As 2014 draws to a close, TheaterMania looks back on some of the most jaw-dropping stories of the year with the 2014 WTFs.
Composer Amanda Green got a big surprise when she attended the June 12 Texas premiere of her 2013 Broadway musical, Hands on a Hardbody (co-composed by Trey Anastasio of Phish): The show she saw on the stage of Houston's Hobby Center (under the production of Theater Under the Stars, or TUTS) was not the one she remembered creating. The order of the songs and scenes had been rearranged, with characters swapping lines and lyrics.
According to Green, director Bruce Lumpkin approached her following the show and said, "You've got to admit, it works better." Green begged to differ and immediately contacted her collaborators, as well as Samuel French (the company that issues the license to Hardbody on behalf of the creative team).

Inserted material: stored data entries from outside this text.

#[export] Instance reads_b32 {E} (e : E) : Reads any b32 (read_b32 e).
Proof.
  intros b x rest. split.
  - unfold read_b32. intros ([l k] & Ht & H)%bind_ok. apply take_n_ok in Ht as [-> _].
    destruct (to_b32 l) as [h|] eqn:Hh; [|done]. injection H as <- <-. apply to_b32_Some in Hh as <-.
    done.
  - intros [_ ->]. apply read_b32_app.
Qed.

(** A length no larger than a bound, then that many bytes. *)
Definition read_vec {E} (rdlen : bytes -> result E (N * bytes)) (max : N) (e_big e_short : E) (b : bytes)
  : result E (bytes * bytes) :=
  '(n, b) ← rdlen b;
  reject (max <? n)%N with e_big;;
  take_n (N.to_nat n) e_short b.

Lemma reads_vec {E} (rdlen : bytes -> result E (N * bytes)) Plen enclen max (e_big e_short : E)
    `{!Reads Plen enclen rdlen} :
  Reads (fun l => (blen l <= max)%N /\ Plen (blen l)) (fun l => enclen (blen l) ++ l)
    (read_vec rdlen max e_big e_short).
Proof.
  intros b l rest. unfold read_vec. split.
  - intros ([n k] & Hn & H)%bind_ok. apply reads in Hn as [Hp ->].
    apply guard_err_ok in H as [Hb Ht]. apply N.ltb_ge in Hb. apply take_n_ok in Ht as [-> Hl].
    assert (n = blen l) as -> by (unfold blen; lia). by rewrite <- app_assoc.
  - intros [[Hb Hp] ->]. rewrite <- app_assoc, (reads_app Plen enclen rdlen) by done.
    cbn [mbind result_bind]. apply guard_err_ok. split; [by apply N.ltb_ge|].
    apply take_n_ok. split; [done|]. unfold blen. lia.
Qed.

Definition vec_ok (max : N) (l : bytes) : Prop := (blen l <= max)%N /\ (blen l <= u32_max)%N.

"I live with the assurance that my scripts won't be altered in any way without my blessing. That's the one reward the theater can truly offer writers," Hardbody book writer Doug Wright told producer Howard Sherman, after explaining that his film scripts are not nearly as sacred. (Hollywood studios offer different rewards: They pay top dollar to hold the copyright to screenplays, ensuring their prerogative to cut, rewrite, and rearrange as they see fit.)
Whatever one's personal feelings about where the role of the playwright ends and that of the director begins (and how much money has to do with it), few people can deny one fact: Lumpkin egregiously violated the terms of the contract TUTS signed with Samuel French. On June 20, they sent Lumpkin and TUTS a cease and desist letter, shuttering the production for the remainder of its run.
Lumpkin is set to return to TUTS to direct Brooke Wilson in the world premiere one-woman musical Waiting for Johnny Depp (January 22-31). Unlike with Hardbody, he'll have to speak with the writers before he makes any changes. They'll be on hand.